### [Problem]
Looking at the listing below, retype exactly the lines starting at the one containing "fl_destroy (m_heap s)" and ending at the one containing "exists s' c', @logical_channel_init", both included, and nothing else.

### [Listed records]
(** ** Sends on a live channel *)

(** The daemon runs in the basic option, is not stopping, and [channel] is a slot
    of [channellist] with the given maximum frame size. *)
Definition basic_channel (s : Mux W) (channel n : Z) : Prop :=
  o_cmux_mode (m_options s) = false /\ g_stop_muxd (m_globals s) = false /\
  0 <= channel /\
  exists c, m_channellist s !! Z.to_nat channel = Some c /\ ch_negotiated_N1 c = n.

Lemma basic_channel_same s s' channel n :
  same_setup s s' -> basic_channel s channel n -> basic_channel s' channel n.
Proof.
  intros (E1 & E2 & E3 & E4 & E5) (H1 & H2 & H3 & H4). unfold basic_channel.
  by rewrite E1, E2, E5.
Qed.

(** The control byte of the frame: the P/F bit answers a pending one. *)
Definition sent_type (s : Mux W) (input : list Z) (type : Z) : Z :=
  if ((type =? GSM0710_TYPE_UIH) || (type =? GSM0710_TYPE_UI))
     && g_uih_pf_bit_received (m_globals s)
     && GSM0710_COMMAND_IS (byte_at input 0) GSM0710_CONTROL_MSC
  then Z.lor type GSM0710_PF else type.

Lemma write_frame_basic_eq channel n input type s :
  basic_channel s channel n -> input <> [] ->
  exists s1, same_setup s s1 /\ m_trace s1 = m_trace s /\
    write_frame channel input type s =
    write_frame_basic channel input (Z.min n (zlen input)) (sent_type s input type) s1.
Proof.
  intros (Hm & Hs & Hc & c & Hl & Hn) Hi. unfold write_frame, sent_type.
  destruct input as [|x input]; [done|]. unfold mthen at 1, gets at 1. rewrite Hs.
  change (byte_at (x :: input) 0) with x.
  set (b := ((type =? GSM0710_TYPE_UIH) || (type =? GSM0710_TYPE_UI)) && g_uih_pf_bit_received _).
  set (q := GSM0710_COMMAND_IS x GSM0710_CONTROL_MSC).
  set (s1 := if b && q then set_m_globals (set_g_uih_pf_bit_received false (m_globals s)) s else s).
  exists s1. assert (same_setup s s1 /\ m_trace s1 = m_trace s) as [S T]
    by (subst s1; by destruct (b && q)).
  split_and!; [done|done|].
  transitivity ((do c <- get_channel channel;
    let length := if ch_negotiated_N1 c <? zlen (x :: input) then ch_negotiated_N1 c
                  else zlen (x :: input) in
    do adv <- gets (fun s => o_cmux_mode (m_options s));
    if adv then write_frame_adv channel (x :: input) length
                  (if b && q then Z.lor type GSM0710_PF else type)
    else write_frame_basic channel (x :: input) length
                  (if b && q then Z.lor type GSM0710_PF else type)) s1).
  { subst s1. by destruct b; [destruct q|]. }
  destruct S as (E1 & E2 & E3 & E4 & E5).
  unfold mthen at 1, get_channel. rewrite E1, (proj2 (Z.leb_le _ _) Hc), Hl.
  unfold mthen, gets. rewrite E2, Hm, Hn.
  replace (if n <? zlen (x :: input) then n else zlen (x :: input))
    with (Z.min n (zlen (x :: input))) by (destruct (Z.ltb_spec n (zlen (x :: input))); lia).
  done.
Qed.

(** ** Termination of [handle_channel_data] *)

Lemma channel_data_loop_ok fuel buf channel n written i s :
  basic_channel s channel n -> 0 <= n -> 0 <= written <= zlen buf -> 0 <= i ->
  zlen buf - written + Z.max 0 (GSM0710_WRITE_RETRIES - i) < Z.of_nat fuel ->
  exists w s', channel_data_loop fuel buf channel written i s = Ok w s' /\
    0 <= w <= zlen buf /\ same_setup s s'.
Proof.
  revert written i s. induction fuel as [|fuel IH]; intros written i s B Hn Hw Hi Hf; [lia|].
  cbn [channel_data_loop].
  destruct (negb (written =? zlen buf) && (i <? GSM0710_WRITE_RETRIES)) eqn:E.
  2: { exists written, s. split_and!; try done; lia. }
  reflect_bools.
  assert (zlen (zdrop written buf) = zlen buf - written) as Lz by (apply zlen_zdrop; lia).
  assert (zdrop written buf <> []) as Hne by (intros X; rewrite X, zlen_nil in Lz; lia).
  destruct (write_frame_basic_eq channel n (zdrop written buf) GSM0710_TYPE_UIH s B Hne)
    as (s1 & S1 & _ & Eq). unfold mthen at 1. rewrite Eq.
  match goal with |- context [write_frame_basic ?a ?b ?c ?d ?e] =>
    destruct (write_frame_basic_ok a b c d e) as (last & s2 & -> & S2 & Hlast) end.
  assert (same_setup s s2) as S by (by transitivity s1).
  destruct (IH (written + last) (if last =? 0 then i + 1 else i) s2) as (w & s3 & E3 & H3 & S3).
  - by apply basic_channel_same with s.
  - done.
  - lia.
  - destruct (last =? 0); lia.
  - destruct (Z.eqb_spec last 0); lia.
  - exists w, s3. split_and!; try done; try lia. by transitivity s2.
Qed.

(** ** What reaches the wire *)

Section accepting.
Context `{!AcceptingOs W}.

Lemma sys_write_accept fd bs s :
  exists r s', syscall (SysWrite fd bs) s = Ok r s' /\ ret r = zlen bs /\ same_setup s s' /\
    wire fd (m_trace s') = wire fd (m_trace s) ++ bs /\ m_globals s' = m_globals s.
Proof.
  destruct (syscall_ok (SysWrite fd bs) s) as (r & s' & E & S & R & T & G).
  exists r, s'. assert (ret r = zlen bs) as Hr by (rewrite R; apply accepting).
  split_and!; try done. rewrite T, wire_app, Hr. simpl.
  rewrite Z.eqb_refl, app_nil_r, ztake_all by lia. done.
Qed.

* * *

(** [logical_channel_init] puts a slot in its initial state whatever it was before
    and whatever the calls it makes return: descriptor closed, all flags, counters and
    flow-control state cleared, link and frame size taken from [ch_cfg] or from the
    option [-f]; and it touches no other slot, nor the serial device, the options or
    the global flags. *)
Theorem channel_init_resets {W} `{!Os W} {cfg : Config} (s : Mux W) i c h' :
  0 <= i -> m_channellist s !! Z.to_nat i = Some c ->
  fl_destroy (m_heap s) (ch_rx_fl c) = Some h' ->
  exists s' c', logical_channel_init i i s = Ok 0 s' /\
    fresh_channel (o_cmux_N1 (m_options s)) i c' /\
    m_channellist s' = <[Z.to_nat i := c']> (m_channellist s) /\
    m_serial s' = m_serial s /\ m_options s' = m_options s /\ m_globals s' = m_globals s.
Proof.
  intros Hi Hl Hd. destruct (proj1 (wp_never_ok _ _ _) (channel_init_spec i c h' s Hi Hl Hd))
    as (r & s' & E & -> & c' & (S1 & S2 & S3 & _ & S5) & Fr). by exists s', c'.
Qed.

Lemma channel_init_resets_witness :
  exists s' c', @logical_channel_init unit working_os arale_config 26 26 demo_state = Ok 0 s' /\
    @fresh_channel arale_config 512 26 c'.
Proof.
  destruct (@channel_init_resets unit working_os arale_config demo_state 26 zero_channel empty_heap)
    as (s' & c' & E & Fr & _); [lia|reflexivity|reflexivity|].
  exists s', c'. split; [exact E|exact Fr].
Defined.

### [Solution]
  fl_destroy (m_heap s) (ch_rx_fl c) = Some h' ->
  exists s' c', logical_channel_init i i s = Ok 0 s' /\
    fresh_channel (o_cmux_N1 (m_options s)) i c' /\
    m_channellist s' = <[Z.to_nat i := c']> (m_channellist s) /\
    m_serial s' = m_serial s /\ m_options s' = m_options s /\ m_globals s' = m_globals s.
Proof.
  intros Hi Hl Hd. destruct (proj1 (wp_never_ok _ _ _) (channel_init_spec i c h' s Hi Hl Hd))
    as (r & s' & E & -> & c' & (S1 & S2 & S3 & _ & S5) & Fr). by exists s', c'.
Qed.

Lemma channel_init_resets_witness :
  exists s' c', @logical_channel_init unit working_os arale_config 26 26 demo_state = Ok 0 s' /\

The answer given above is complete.